Is there enough forward travel to pull an engine with ram air dumps and bolted to a standard transmission, forward and up without it being caught on the transmission input shaft by the pressure splines of clutch assembly?


Or would the engine/trans need to be pulled as one unit?

Thanks
Alex


----------



## dimitri (Feb 13, 2009)

What is a ram air dumps??? Is your front clip fully assembled ie fenders, inner fenders, bumper?


----------



## 66tempestGT (Nov 28, 2009)

you have enough room if the radiator is removed.


----------



## BearGFR (Aug 25, 2008)

The Patchwork Tiger said:


> On a 68 GTO . . .
> 
> Is there enough forward travel to pull an engine with ram air dumps and bolted to a standard transmission, forward and up without it being caught on the transmission input shaft by the pressure splines of clutch assembly?
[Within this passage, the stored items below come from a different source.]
(** The loop of [getPortalScreenBounds]. When every corner is projected with
    divisors that are not zero, the loop ends with bounds: either no corner
    was in front yet and the bounds are the initial infinities, or some
    corner was and the bounds are finite with each minimum below its
    maximum. With a zero divisor the loop has no such result. *)
Lemma screenBounds_loop (camera : Camera) (W H : R) (corners : list Vector3) :
  forall (b : ScreenBounds) (allBehind : bool),
    (if allBehind then b = mkScreenBounds Infinity Infinity NegInfinity NegInfinity
     else exists x0 y0 x1 y1,
            b = mkScreenBounds (Finite x0) (Finite y0) (Finite x1) (Finite y1)
            /\ x0 <= x1 /\ y0 <= y1) ->
    let r := foldl
      (fun (acc : option (ScreenBounds * bool)) corner =>
         match acc with
         | None => None
         | Some (b, allBehind) =>
             match project corner camera with
             | None => None
             | Some tempVec =>
                 if bool_decide (vz tempVec < 1) then
                   let screenX := (vx tempVec * 0.5 + 0.5) * W in
                   let screenY := (1 - (vy tempVec * 0.5 + 0.5)) * H in
                   Some (mkScreenBounds (Num_min (minX b) (Finite screenX))
                                        (Num_min (minY b) (Finite screenY))
                                        (Num_max (maxX b) (Finite screenX))
                                        (Num_max (maxY b) (Finite screenY)),
                         false)
                 else Some (b, allBehind)
             end
         end)
      (Some (b, allBehind)) corners in
    match r with
    | None => Exists (fun c => project c camera = None) corners
    | Some (b', allBehind') =>
        Forall (fun c => project c camera <> None) corners
        /\ (if allBehind' then b' = mkScreenBounds Infinity Infinity NegInfinity NegInfinity
            else exists x0 y0 x1 y1,
                   b' = mkScreenBounds (Finite x0) (Finite y0) (Finite x1) (Finite y1)
                   /\ x0 <= x1 /\ y0 <= y1)
        /\ (allBehind' = true <->
            allBehind = true
            /\ Forall (fun c => forall v, project c camera = Some v -> ~ vz v < 1) corners)
    end.
Proof.
  induction corners as [|c corners IH]; intros b allBehind Hinv; cbn [foldl].
  - cbv zeta. split; [constructor|]. split; [exact Hinv|].
    split; [intros ->; split; [reflexivity|constructor]|tauto].
  - destruct (project c camera) as [v|] eqn:Hv.
    2:{ cbv zeta.
        assert (Hnone : forall l, foldl
                  (fun (acc : option (ScreenBounds * bool)) corner =>
                     match acc with
                     | None => None
                     | Some (b, allBehind) =>
                         match project corner camera with
                         | None => None
                         | Some tempVec =>
                             if bool_decide (vz tempVec < 1) then
                               let screenX := (vx tempVec * 0.5 + 0.5) * W in
                               let screenY := (1 - (vy tempVec * 0.5 + 0.5)) * H in
                               Some (mkScreenBounds (Num_min (minX b) (Finite screenX))
                                                    (Num_min (minY b) (Finite screenY))
                                                    (Num_max (maxX b) (Finite screenX))
                                                    (Num_max (maxY b) (Finite screenY)),
                                     false)
                             else Some (b, allBehind)
                         end
                     end) None l = None).
        { induction l; [reflexivity|assumption]. }
        rewrite Hnone. left. exact Hv. }
    case_bool_decide as Hc.
    + cbv zeta.
      match goal with |- context [foldl ?f (Some (?b', false)) corners] =>
        pose proof (IH b' false) as IH' end.
      cbv zeta in IH'.
      match type of IH' with ?A -> _ => assert (HA : A) end.
      { destruct allBehind.
        - subst b. cbn. eexists _, _, _, _. split; [reflexivity|]. lra.
        - destruct Hinv as (x0 & y0 & x1 & y1 & -> & Hx & Hy). cbn.
          eexists _, _, _, _. split; [reflexivity|].
          split; (eapply Rle_trans; [apply Rmin_l|]; eapply Rle_trans; [|apply Rmax_l];
                  assumption). }
      specialize (IH' HA).
      destruct (foldl _ _ corners) as [[b' allBehind']|].
      * destruct IH' as (Hall & Hi & Hb). split; [|split; [exact Hi|]].
        { constructor; [congruence|exact Hall]. }
        rewrite Hb. split; [intros [? _]; discriminate|].
        intros [_ Hf]. apply Forall_cons in Hf as [Hf _]. exfalso. exact (Hf v Hv Hc).
      * right. exact IH'.
    + pose proof (IH b allBehind Hinv) as IH'. cbv zeta in IH'.
      destruct (foldl _ _ corners) as [[b' allBehind']|].
      * destruct IH' as (Hall & Hi & Hb). split; [|split; [exact Hi|]].
        { constructor; [congruence|exact Hall]. }
        rewrite Hb. rewrite Forall_cons. split.
        -- intros [-> Hf]. split; [reflexivity|]. split; [|exact Hf].
           intros v' Hv'. congruence.
        -- intros [-> [_ Hf]]. auto.
      * right. exact IH'.
Qed.

Lemma front_or_behind (camera : Camera) (corners : list Vector3) :
  Exists (fun c => exists v, project c camera = Some v /\ vz v < 1) corners
  \/ Forall (fun c => forall v, project c camera = Some v -> ~ vz v < 1) corners.
Proof.
  induction corners as [|c corners [IH|IH]].
  - right. constructor.
  - left. right. exact IH.
  - destruct (project c camera) as [v|] eqn:Hv.
    + destruct (Rlt_dec (vz v) 1) as [Hlt|Hge].
      * left. left. exists v. split; [exact Hv|exact Hlt].
      * right. constructor; [|exact IH]. intros v' Hv'. congruence.
    + right. constructor; [|exact IH]. intros v' Hv'. congruence.
Qed.

(** X15. [getPortalScreenBounds] on corners that are projected without a
    divide by zero. It returns [null] exactly when no corner projects to a
    depth below 1, in particular for no corners at all. Otherwise the four
    bounds are finite, lie between 0 and the width or the height of the
    screen (0 when that is negative), and each minimum is at most its
    maximum. The result is [NonFinite] exactly when some corner is projected
    with a divide by zero, a corner at the position of the camera for one:
    nothing is said of what the code returns then. *)
Theorem getPortalScreenBounds_within (corners : list Vector3) (camera : Camera)
    (W H : R) :
  match getPortalScreenBounds corners camera W H with
  | NonFinite => Exists (fun c => project c camera = None) corners
  | Null =>
      Forall (fun c => exists v, project c camera = Some v /\ ~ vz v < 1) corners
  | Bounds b =>
      Forall (fun c => project c camera <> None) corners
      /\ Exists (fun c => exists v, project c camera = Some v /\ vz v < 1) corners
      /\ exists x0 y0 x1 y1,
           b = mkScreenBounds (Finite x0) (Finite y0) (Finite x1) (Finite y1)
           /\ 0 <= x0 <= x1 /\ x1 <= Rmax 0 W
           /\ 0 <= y0 <= y1 /\ y1 <= Rmax 0 H
  end.
Proof.
  unfold getPortalScreenBounds.
  pose proof (screenBounds_loop camera W H corners
                (mkScreenBounds Infinity Infinity NegInfinity NegInfinity) true eq_refl)
    as Hloop.
  cbv zeta in Hloop |- *.
  destruct (foldl _ _ corners) as [[b allBehind]|]; [|exact Hloop].
  destruct Hloop as (Hall & Hi & Hb).
  destruct allBehind.
  - destruct (proj1 Hb eq_refl) as [_ Hf].
    rewrite Forall_forall in Hall, Hf |- *. intros c Hc.
    destruct (project c camera) as [v|] eqn:Hv.
    + exists v. split; [reflexivity|]. apply (Hf c Hc v Hv).
    + exfalso. apply (Hall c Hc). exact Hv.
  - split; [exact Hall|]. split.
    + destruct (front_or_behind camera corners) as [He|Hf]; [exact He|].
      assert (false = true) as Hx; [|discriminate Hx].
      apply Hb. split; [reflexivity|exact Hf].
    + destruct Hi as (x0 & y0 & x1 & y1 & -> & Hx & Hy). cbn.
      eexists _, _, _, _. split; [reflexivity|].
      assert (Hclamp : forall M a b, a <= b ->
                0 <= Rmax 0 (Rmin M a) <= Rmax 0 (Rmin M b) /\ Rmax 0 (Rmin M b) <= Rmax 0 M).
      { intros M a b' Hab. unfold Rmax, Rmin.
        repeat (destruct (Rle_dec _ _)); lra. }
      destruct (Hclamp W x0 x1 Hx) as (? & ?). destruct (Hclamp H y0 y1 Hy) as (? & ?).
      repeat split; lra.
Qed.
End ScreenBounds.


(** ** More on the renderer *)

Section RenderingMore.
Import PortalRenderer Trace.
If you support the tail of the trans with a hydraulic bottle jack (or similar) and drop the cross member, then you'll be able to tilt the transmission a little to get some more clearance. Be careful though - if you're leaving the trans in the car you'll need to support the front of it too with something wide enough that it can't "roll" off. You can also get a little more "wiggle room" if you unbolt the motor mounts from the side of the block. Sometimes it's difficult to get the motor high enough to get the mount "ears" to clear the ends of the frame saddles.

My 69 has a TH400, and my son and I spent some significant time and effort trying to reinstall the motor and trans as a unit. We wound up separating them because we couldn't get those ears over frame mounts without something hitting the firewall first. After we got everything installed (of course) I had the idea of doing it with the motor mounts unbolted from the block --- that proabably would have worked. The next time I need to pull it I'm going to try that.

Bear


----------



## geeteeohguy (Feb 2, 2008)

Do yourself a huge favor and take the 20 minutes to separate the trans from the engine. Just do it. Same on the re-install. You'll be thanking us later.
Jeff


----------